As always, Chancellor will also seek to help struggling businesses. Short term cuts to business rates have already been promised for smaller businesses (including specific help for pubs) pending a more radical long term review of the levy and this should help the struggling high street. Similarly, the promised review of air passenger duty could help all UK domestic airlines (not just Flybe). There may even be some cuts to fuel duty to help road hauliers facing Brexit disruption from 2021.
Raise starting threshold of NIC from £8,632 to £9,500 as promised (or maybe even higher) and the substantial increase in the minimum wage will boost consumer spending and there may be further measures to help consumers.
Tax raising measures
Of course, no Budget would be complete without tax raising measures although, as usual, most are likely to be portrayed as action to prevent tax avoidance and refocus incentives.
The off-payroll labour/IR35 rules will be extended to private sector organisations from April 2020 (the current review of the way the rules are implemented is not though likely to trigger changes to the key rules). For large international companies, the introduction of the UK’s own digital services tax will be a major development. We already know that the plastic packing tax will go ahead and more headline grabbing green levies may also be announced.
The Conservative manifesto acknowledged that not all tax incentives are working as intended and it is expected that CGT Entrepreneur’s relief (ER) will come under the spotlight. It would be very bold to simply abolish ER, but it may well be reformed to refocus it on longer term business investment- for example, by extending and/or phasing the holding period qualification rules and possibly the percentage holding requirements.
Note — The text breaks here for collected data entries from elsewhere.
(** [_HUNK_HEADER]: old_start, old_count, new_start, new_count.  Python's [\d] matches the
    decimal digits of Unicode, category Nd; up to U+00FF these are the ten of ASCII. *)
Definition hunk_header (line : string) : option (string * option string * string * option string) :=
  rest ← literal "@@ -" line;
  old_start ← class_plus is_digit rest;
  old_count ← hunk_count old_start.2;
  rest ← literal " +" old_count.2;
  new_start ← class_plus is_digit rest;
  new_count ← hunk_count new_start.2;
  rest ← literal " @@" new_count.2;
  if hunk_tail rest then Some (old_start.1, old_count.1, new_start.1, new_count.1) else None.

(** ** Hunks *)

Definition _NO_NEWLINE_MARKER : string := "\ No newline at end of file".
Definition _MAX_HUNK_NUMBER_DIGITS : nat := 9.

(** [int(group or "1")] *)
Definition count_of (group : option string) : Z :=
  match group with Some d => Z.of_N (dval 0 d) | None => 1 end.

Definition short_number (group : option string) : bool :=
  match group with Some d => Nat.leb (String.length d) _MAX_HUNK_NUMBER_DIGITS | None => true end.

(** The counts after a line with this prefix. *)
Definition hunk_line (line : string) (old_seen new_seen changes : Z) : result (Z * Z * Z) :=
  if startswith " " line then Ok (old_seen + 1, new_seen + 1, changes)
  else if startswith "-" line then Ok (old_seen + 1, new_seen, changes + 1)
  else if startswith "+" line then Ok (old_seen, new_seen + 1, changes + 1)
  else rejected "malformed hunk line".

(** The loop over a hunk's lines: what is left of them, and the changes counted. *)
Fixpoint hunk_lines (old_count new_count : Z) (first : bool) (old_seen new_seen changes : Z)
    (lines : list string) : result (list string * Z) :=
  if negb ((old_seen <? old_count) || (new_seen <? new_count)) then Ok (lines, changes)
  else
    match lines with
    | [] => rejected "hunk ended before its declared line counts"
    | line :: lines =>
        if str_eqb line _NO_NEWLINE_MARKER then
          if first then rejected "misplaced no-newline marker"
          else hunk_lines old_count new_count false old_seen new_seen changes lines
        else
          seen ← hunk_line line old_seen new_seen changes;
          let '(old_seen, new_seen, changes) := seen in
          if (old_count <? old_seen) || (new_count <? new_seen)
          then rejected "hunk contains more lines than its header declares"
          else hunk_lines old_count new_count false old_seen new_seen changes lines
    end.

Fixpoint skip_markers (lines : list string) : list string :=
  match lines with
  | line :: rest => if str_eqb line _NO_NEWLINE_MARKER then skip_markers rest else lines
  | [] => []
  end.

(** [_parse_hunk(lines, header_index)] *)
Definition _parse_hunk (lines : list string) : result (list string * Z) :=
  match lines with
  | [] => Err (IndexError "list index out of range")
  | header :: lines =>
      h ← of_option (PatchValidationError "malformed hunk header") (hunk_header header);
      let '(old_start, old_count, new_start, new_count) := h in
      _ ← accept (short_number (Some old_start) && short_number old_count && short_number (Some new_start) &&
                  short_number new_count) "hunk number is too large";
      body ← hunk_lines (count_of old_count) (count_of new_count) true 0 0 0 lines;
      Ok (skip_markers body.1, body.2)
  end.

(** ** Sections *)

Definition starts_with (prefix : string) (lines : list string) : bool :=
  match lines with line :: _ => startswith prefix line | [] => false end.

(** The loop over a section's hunks: what is left, how many there were, their changes.
    Every hunk takes a line, so the number of lines bounds it. *)
Fixpoint section_hunks (bound : nat) (lines : list string) (hunks changes : Z) : result (list string * Z * Z) :=
  if starts_with "@@" lines then
    match bound with
    | O => Err (AssertionError "loop bound")
    | S bound =>
        h ← _parse_hunk lines;
        section_hunks bound h.1 (hunks + 1) (changes + h.2)
    end
  else Ok (lines, hunks, changes).

(** The optional index line. *)
Definition index_line (lines : list string) : result (list string) :=
  match lines with
  | line :: rest =>
      if startswith "index " line then
        mode ← of_option (PatchValidationError "malformed or unsupported Git index header") (index_header line);
        _ ← accept match mode with Some m => str_eqb m "100644" | None => true end
              "symlink and submodule modes are not supported";
        Ok rest
      else Ok lines
  | [] => Ok []
  end.

(** A line that must be exactly this one. *)
Definition exact_line (expected msg : string) (lines : list string) : result (list string) :=
  match lines with
  | line :: rest => _ ← accept (str_eqb line expected) msg; Ok rest
  | [] => rejected msg
  end.

(** One turn of the loop over the sections: the paths with this section's, its changes and
    what is left. *)
Definition parse_section (policy : PatchPolicy) (paths : list string) (header : string) (lines : list string)
    : result (list string * Z * list string) :=
  names ← of_option (PatchValidationError "expected a Git diff header") (diff_header header);
  let '(old_path, new_path) := names in
  _ ← accept (str_eqb old_path new_path) "renames and copies are not supported";
  _ ← _validate_relative_path old_path;
  _ ← accept (existsb (str_eqb old_path) (allowed_paths policy)) "patch modifies an unexpected path";
  _ ← accept (negb (existsb (str_eqb old_path) paths)) "patch contains duplicate sections";
  let paths := paths ++ [old_path] in
  _ ← accept (Z.of_nat (length paths) <=? max_files policy) "patch modifies more files than allowed";
  lines ← index_line lines;
  lines ← exact_line ("--- a/" +:+ old_path)
            "new/deleted files, binary patches, and extended Git headers are not supported" lines;
  lines ← exact_line ("+++ b/" +:+ new_path) "malformed new-file marker in patch" lines;
  section ← section_hunks (length lines) lines 0 0;
  let '(lines, hunks, changes) := section in
  _ ← accept (negb ((hunks =? 0) || (changes =? 0))) "each patched file must contain a non-empty hunk";
  _ ← accept (bool_decide (lines = []) || starts_with "diff --git " lines) "unsupported patch content";
  Ok (paths, changes, lines).

(** The loop over the sections; every section takes a line. *)
Fixpoint parse_sections (bound : nat) (policy : PatchPolicy) (paths : list string) (total_changes : Z)
    (lines : list string) : result (list string * Z) :=
  match lines with
  | [] => Ok (paths, total_changes)
  | header :: lines =>
      match bound with
      | O => Err (AssertionError "loop bound")
      | S bound =>
          section ← parse_section policy paths header lines;
          let '(paths, changes, lines) := section in
          parse_sections bound policy paths (total_changes + changes) lines
      end
  end.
There are also some major new spending commitments to be paid for – for example, it is unlikely that the Chancellor will wish to borrow to fund the cost of long term social care. He may well choose to raise money for these by cutting back on existing tax reliefs for individuals although this may also be tied to tax simplification. For example, the Office of Tax simplification has said that inheritance tax (IHT) is far too complex and outdated. The Chancellor might choose to increase the basic relief (the nil rate band) but collect more tax in the long term by removing/restricting complex reliefs (the main residence nil rate band, exemption for gifts out of income, business property relief qualifying rules etc.)
Similarly, the £50bn a year cost of pensions tax relief might be cut back to release funds for social care. Restricting tax relief to a flat rate (rather than the individual’s marginal rate of tax) would save considerable sums and may look much fairer to the conservative party’s newer voters. As part of wider reforms that removed the controversial annual allowance charge, such changes may prove less controversial than previously assumed.